Happy Monday to everyone. Based on this morning’s forecasts, it looks like another rough day is ahead for the financial markets. On the bright side, Goldman Sachs analyst David Kostin “believes the technology sector will continue to outperform in the near term, describing it as the ‘unrivaled market leader’ year-to-date,” writes Sam Meredith of CNBC
Kostin’s perspective is reassuring, and it supports my longstanding contention that now is truly the best time to be a technology executive. Despite the pandemic and the ongoing social unrest, I am optimistic about the role of technology and its positive long-term potential for elevating the lives of billions of people all over the world.
One of the best items I read last week was an especially insightful article by Eric J. Savitz in Barron’s, in which he reflects upon the astonishing success of two tech titans, Apple and Microsoft, and their exemplary leaders.
“In Apple’s case, 86 percent of the company’s current market value has been generated since (Tim) Cook took the reins in 2011. At Microsoft, 80 percent of the value creation has come under Satya Nadella, who took over for Gates’ successor Steve Ballmer as Microsoft CEO in 2014. Finding a great leader is a company’s most important task. Apple and Microsoft prove the point,” writes Savitz.
As Savitz notes, both Apple and Microsoft closed the mid-week trading session “with a market value of $1.5 trillion, the first time any American stock had reached that level, and the twin titans of American technology crossed the line together.”
Clearly, Cook and Nadella embody the kind of hyper-focused leadership required in today’s turbulent and continually evolving global economy. Steadily and without a lot of fanfare, these two exemplary tech leaders have delivered exemplary results. In the final analysis, this is what great leadership is all about – staying focused on results, no matter how many distractions you encounter along the way.

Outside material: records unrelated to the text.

(** The written file gets the recorded mode and is read back. *)
Lemma after_write_wp w1 bytes :
  pl_after p = Some bytes -> same_but_tree w w1 -> w_fs w1 = <[target p := File bytes (fresh_file w)]> (w_fs w) ->
  at_work w1 evs Applying ->
  wp safe_world
    (restore_permissions (render ws) (rel (pl_path p)) (file_of i p) ;;?
     actual <-? read_validated_target (render ws) (rel (pl_path p)) ;;
     if bool_decide (actual = Some bytes) then Ret (Ok tt)
     else Ret (reject Io ("target verification failed after write: " ++ display (join (render ws) (rel (pl_path p))))%string)) w1 Q.
Proof.
  intros Hafter Hsame1 Hfs1 Hw1. destruct one_planned as (Hp & Hpok & Hdir).
  assert (pl_path p = (pl_dir p ++ [pl_name p])%list) as Hpath by done.
  assert (w_fs w1 !! target p = Some (File bytes (fresh_file w))) as Hf1 by (rewrite Hfs1; apply lookup_insert_eq).
  assert (alters (target p) (w_fs w) (w_fs w1)) as Ha1 by (rewrite Hfs1; apply alters_insert, not_dir).
  assert (forall w2 a, same_but_tree w w2 -> at_work w2 evs Applying -> alters (target p) (w_fs w) (w_fs w2) ->
    w_fs w2 !! target p = Some (File bytes a) -> regular_mode (at_mode a) ->
    wp safe_world (actual <-? read_validated_target (render ws) (rel (pl_path p)) ;;
     if bool_decide (actual = Some bytes) then Ret (Ok tt)
     else Ret (reject Io ("target verification failed after write: " ++ display (join (render ws) (rel (pl_path p))))%string)) w2 Q) as Hread.
  { intros w2 a Hsame2 Hw2 Ha2 Hf2 Hreg. apply wp_try. rewrite Hpath.
    apply read_target_wp; [by eapply real_dir_alters|apply Hpok|right; by eexists _, _|by eapply at_work_safe|].
    change (ws ++ pl_dir p ++ [pl_name p])%list with (target p). cbv beta iota.
    unfold content_at. rewrite Hf2, bool_decide_true by done. apply HQ; [done|done|done|by eapply written_applied]. }
  apply wp_try. rewrite Hpath.
  apply (restore_permissions_wp (safe ws id patch ps M pid fs0) w1 ws (pl_dir p) (pl_name p)
    ltac:(by eapply real_dir_alters) (po_manageable p Hpok) bytes (fresh_file w) (file_of i p)); [exact Hf1|by eapply at_work_safe| |].
  - intros _. rewrite <- Hpath. by apply (Hread w1 (fresh_file w)).
  - intros readonly _ a'. assert (regular_mode (at_mode a')) as Hreg' by (by apply chmod_regular).
    assert (forall w2, same_but_tree w w2 -> w_fs w2 = <[target p := File bytes a']> (w_fs w1) ->
      at_work w2 evs Applying /\ alters (target p) (w_fs w) (w_fs w2) /\ w_fs w2 !! target p = Some (File bytes a')) as Hend.
    { intros w2 Hsame2 E. assert (w_fs w2 !! target p = Some (File bytes a')) as Hf2 by (rewrite E; apply lookup_insert_eq).
      assert (alters (target p) (w_fs w) (w_fs w2)) as Ha2.
      { split; [apply not_dir|]. intros l Hl. rewrite E, lookup_insert_ne by done. by apply Ha1. }
      split; [|done]. apply change_target; [done|done|by eapply written_applied]. }
    split.
    + destruct (Hend (set_fs (<[target p := File bytes a']> (w_fs w1)) w)) as (Hw2 & _); [by split|done|].
      exact (at_work_safe _ _ _ Hw2).
    + intros w2 [Hsame2 Hfs2]. destruct (Hend w2) as (Hw2 & Ha2 & Hf2); [by etransitivity|exact Hfs2|].
      rewrite <- Hpath. by apply (Hread w2 a'); [etransitivity|..].
Qed.
(* ===== verification/ChatFacts.v ===== *)
(** * What the chat runtime guarantees

    Every step of the runtime only adds events, and none of them is terminal
    if those of the chat edits are not: so a request gets one terminal event,
    its last.  The text of a grounded
    answer is shown after its validation, in chunks that make up the answer. *)

From stdpp Require Import base list strings gmap.
From Stdlib Require Import NArith ZArith Ascii String Sorted Lia.
From S2P Require Import World Demo EditDemo EditPlan GroundingFacts DocumentProofs Prelude Bytes Model UnixPath IO Paths AuditLog Approval Rules Worktree Engine GitState Text Anyhow TextFacts Secrets RagPolicy Reference.
From S2P Require Import Grounding DocumentFacts Compliance ChatProtocol ChatValidation ChatReferences ChatRuntime.

Local Open Scope string_scope.
Local Open Scope N_scope.

Section Emitting.
Context {An : Answers} `{Floats, Delivery}.

(** An event that is not terminal, and of a kind. *)
Definition silent (K : ChatProtocolEventPayload -> bool) (e : ChatProtocolEvent) : Prop :=
  is_terminal (ev_payload e) = false /\ K (ev_payload e) = true.
Definition any_kind (payload : ChatProtocolEventPayload) : bool := true.
Definition textless (payload : ChatProtocolEventPayload) : bool := match payload with TokenDelta _ => false | _ => true end.
(* ===== verification/Confinement.v ===== *)
(** * Confinement of inspected paths on the file system

    [inspect_path] (Paths.v) executed on a world: the target of its report
    is the entry the relative path names below the resolved root, and no
    symbolic link is on the way. *)

From stdpp Require Import base list strings gmap.
From Stdlib Require Import NArith Ascii String Lia.
From S2P Require Import Prelude Bytes UnixPath IO World Model Paths AuditLog Observers WorldFacts Demo.

Local Open Scope string_scope.
Local Open Scope N_scope.

(** ** Segments *)

(** The names of a relative path made of normal components. *)
Definition plain (s : string) : bool := negb (s =?s "").
Definition named (s : string) : bool := negb (skipped s).

Lemma body_not_cur p :
  is_absolute p = false -> leading_cur_dir p = false -> body_segments p = segments p.
Proof.
  unfold leading_cur_dir, body_segments. intros -> Hl. simpl in Hl.
  destruct (segments p) as [|[|[b0 b1 b2 b3 b4 b5 b6 b7] s] l]; try done.
  repeat match goal with b : bool |- _ => destruct b end; try done; by destruct s.
Qed.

“I’ve written in this column before that all of the tech titans — Amazon.com, Alphabet and Facebook in addition to Apple and Microsoft—would come through the Covid-19 crisis stronger than ever, and the past few months have strengthened my view. All five stocks are higher on the year, with an average gain of 17 percent,” Savitz writes.
It’s hard to argue with the overall numbers. If there’s a lesson to be learned here, it’s stay the course and don’t lose your focus. That might sound like simple advice, but it’s stood the test of time, and it’s worth remembering in the days and week ahead.